Among the entries below, take the line with "destruct (expand _ (te_Subject" and the line with "destruct (Contains _", and output them and every line between them exactly, with nothing else.

++++

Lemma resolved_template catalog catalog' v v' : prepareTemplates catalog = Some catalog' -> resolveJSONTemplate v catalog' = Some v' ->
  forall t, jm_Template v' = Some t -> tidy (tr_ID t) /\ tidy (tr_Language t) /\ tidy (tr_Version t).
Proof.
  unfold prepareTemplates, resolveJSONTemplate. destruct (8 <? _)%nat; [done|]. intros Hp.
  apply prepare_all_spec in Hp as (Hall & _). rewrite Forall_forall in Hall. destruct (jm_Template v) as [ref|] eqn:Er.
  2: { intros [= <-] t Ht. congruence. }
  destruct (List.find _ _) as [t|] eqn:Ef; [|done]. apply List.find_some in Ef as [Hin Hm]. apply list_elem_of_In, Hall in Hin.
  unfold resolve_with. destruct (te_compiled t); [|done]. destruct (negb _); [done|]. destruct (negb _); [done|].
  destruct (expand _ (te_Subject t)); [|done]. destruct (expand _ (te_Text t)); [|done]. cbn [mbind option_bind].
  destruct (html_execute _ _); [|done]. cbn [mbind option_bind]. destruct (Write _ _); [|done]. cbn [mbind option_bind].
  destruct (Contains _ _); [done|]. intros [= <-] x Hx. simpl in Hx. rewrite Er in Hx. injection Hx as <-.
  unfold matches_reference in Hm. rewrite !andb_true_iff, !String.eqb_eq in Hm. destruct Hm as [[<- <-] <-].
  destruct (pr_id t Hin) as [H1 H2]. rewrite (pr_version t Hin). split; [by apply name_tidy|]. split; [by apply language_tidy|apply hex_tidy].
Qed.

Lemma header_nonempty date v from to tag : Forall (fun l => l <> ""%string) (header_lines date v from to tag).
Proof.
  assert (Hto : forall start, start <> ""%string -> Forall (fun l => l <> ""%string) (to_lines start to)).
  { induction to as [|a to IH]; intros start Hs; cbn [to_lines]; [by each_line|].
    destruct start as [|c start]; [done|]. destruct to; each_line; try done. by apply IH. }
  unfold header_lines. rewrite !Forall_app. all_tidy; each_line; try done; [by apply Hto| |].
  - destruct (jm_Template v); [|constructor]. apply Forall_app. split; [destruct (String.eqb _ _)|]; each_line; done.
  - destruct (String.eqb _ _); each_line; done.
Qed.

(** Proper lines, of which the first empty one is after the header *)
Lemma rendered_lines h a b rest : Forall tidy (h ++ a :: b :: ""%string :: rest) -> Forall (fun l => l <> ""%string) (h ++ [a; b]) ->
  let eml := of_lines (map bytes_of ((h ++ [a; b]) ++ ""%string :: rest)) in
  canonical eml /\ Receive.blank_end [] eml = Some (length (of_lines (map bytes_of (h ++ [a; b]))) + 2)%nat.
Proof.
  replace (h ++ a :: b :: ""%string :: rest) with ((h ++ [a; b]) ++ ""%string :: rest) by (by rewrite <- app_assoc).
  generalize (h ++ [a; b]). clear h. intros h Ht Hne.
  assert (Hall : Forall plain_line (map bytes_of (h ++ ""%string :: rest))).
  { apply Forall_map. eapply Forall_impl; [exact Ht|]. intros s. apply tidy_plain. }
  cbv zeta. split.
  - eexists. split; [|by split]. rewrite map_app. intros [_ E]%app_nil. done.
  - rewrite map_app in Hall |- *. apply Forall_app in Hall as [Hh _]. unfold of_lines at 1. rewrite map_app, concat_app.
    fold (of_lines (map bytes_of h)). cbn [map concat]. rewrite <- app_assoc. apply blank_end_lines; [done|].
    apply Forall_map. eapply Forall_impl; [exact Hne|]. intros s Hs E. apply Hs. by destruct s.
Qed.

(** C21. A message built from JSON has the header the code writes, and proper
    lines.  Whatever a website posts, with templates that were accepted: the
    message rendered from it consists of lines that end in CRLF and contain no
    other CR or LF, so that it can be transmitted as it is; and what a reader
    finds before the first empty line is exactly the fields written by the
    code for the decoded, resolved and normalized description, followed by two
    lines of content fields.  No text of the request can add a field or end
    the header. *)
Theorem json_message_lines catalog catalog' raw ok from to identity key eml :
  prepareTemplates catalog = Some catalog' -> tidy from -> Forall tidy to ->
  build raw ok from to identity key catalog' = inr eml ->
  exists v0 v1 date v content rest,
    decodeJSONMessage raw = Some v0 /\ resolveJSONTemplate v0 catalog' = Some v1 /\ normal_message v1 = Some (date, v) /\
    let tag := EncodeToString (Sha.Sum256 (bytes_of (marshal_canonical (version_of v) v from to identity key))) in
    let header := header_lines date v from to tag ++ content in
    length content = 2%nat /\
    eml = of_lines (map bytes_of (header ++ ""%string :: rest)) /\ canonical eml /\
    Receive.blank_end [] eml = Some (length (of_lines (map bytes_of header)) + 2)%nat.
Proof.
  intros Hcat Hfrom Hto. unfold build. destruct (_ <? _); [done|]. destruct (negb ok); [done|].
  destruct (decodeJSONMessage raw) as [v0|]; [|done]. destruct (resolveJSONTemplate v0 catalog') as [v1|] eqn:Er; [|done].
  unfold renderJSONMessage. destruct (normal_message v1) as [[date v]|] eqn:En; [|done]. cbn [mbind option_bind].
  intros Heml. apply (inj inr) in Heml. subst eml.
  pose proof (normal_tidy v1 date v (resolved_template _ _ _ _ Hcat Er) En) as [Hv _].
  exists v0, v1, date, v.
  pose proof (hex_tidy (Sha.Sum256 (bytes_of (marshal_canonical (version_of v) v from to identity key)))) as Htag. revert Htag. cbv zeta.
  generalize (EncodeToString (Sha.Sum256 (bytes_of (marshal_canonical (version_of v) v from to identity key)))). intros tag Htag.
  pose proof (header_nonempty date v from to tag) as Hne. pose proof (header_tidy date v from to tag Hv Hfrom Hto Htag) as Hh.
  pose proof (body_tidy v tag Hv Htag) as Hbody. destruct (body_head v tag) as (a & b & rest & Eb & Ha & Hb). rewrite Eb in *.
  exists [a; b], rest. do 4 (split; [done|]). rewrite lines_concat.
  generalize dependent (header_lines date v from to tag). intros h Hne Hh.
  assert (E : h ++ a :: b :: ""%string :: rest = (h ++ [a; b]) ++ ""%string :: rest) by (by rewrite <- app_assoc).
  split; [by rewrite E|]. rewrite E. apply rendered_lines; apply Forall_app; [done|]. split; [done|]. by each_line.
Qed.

++++

◆ **Response area**:
  destruct (expand _ (te_Subject t)); [|done]. destruct (expand _ (te_Text t)); [|done]. cbn [mbind option_bind].
  destruct (html_execute _ _); [|done]. cbn [mbind option_bind]. destruct (Write _ _); [|done]. cbn [mbind option_bind].
  destruct (Contains _ _); [done|]. intros [= <-] x Hx. simpl in Hx. rewrite Er in Hx. injection Hx as <-.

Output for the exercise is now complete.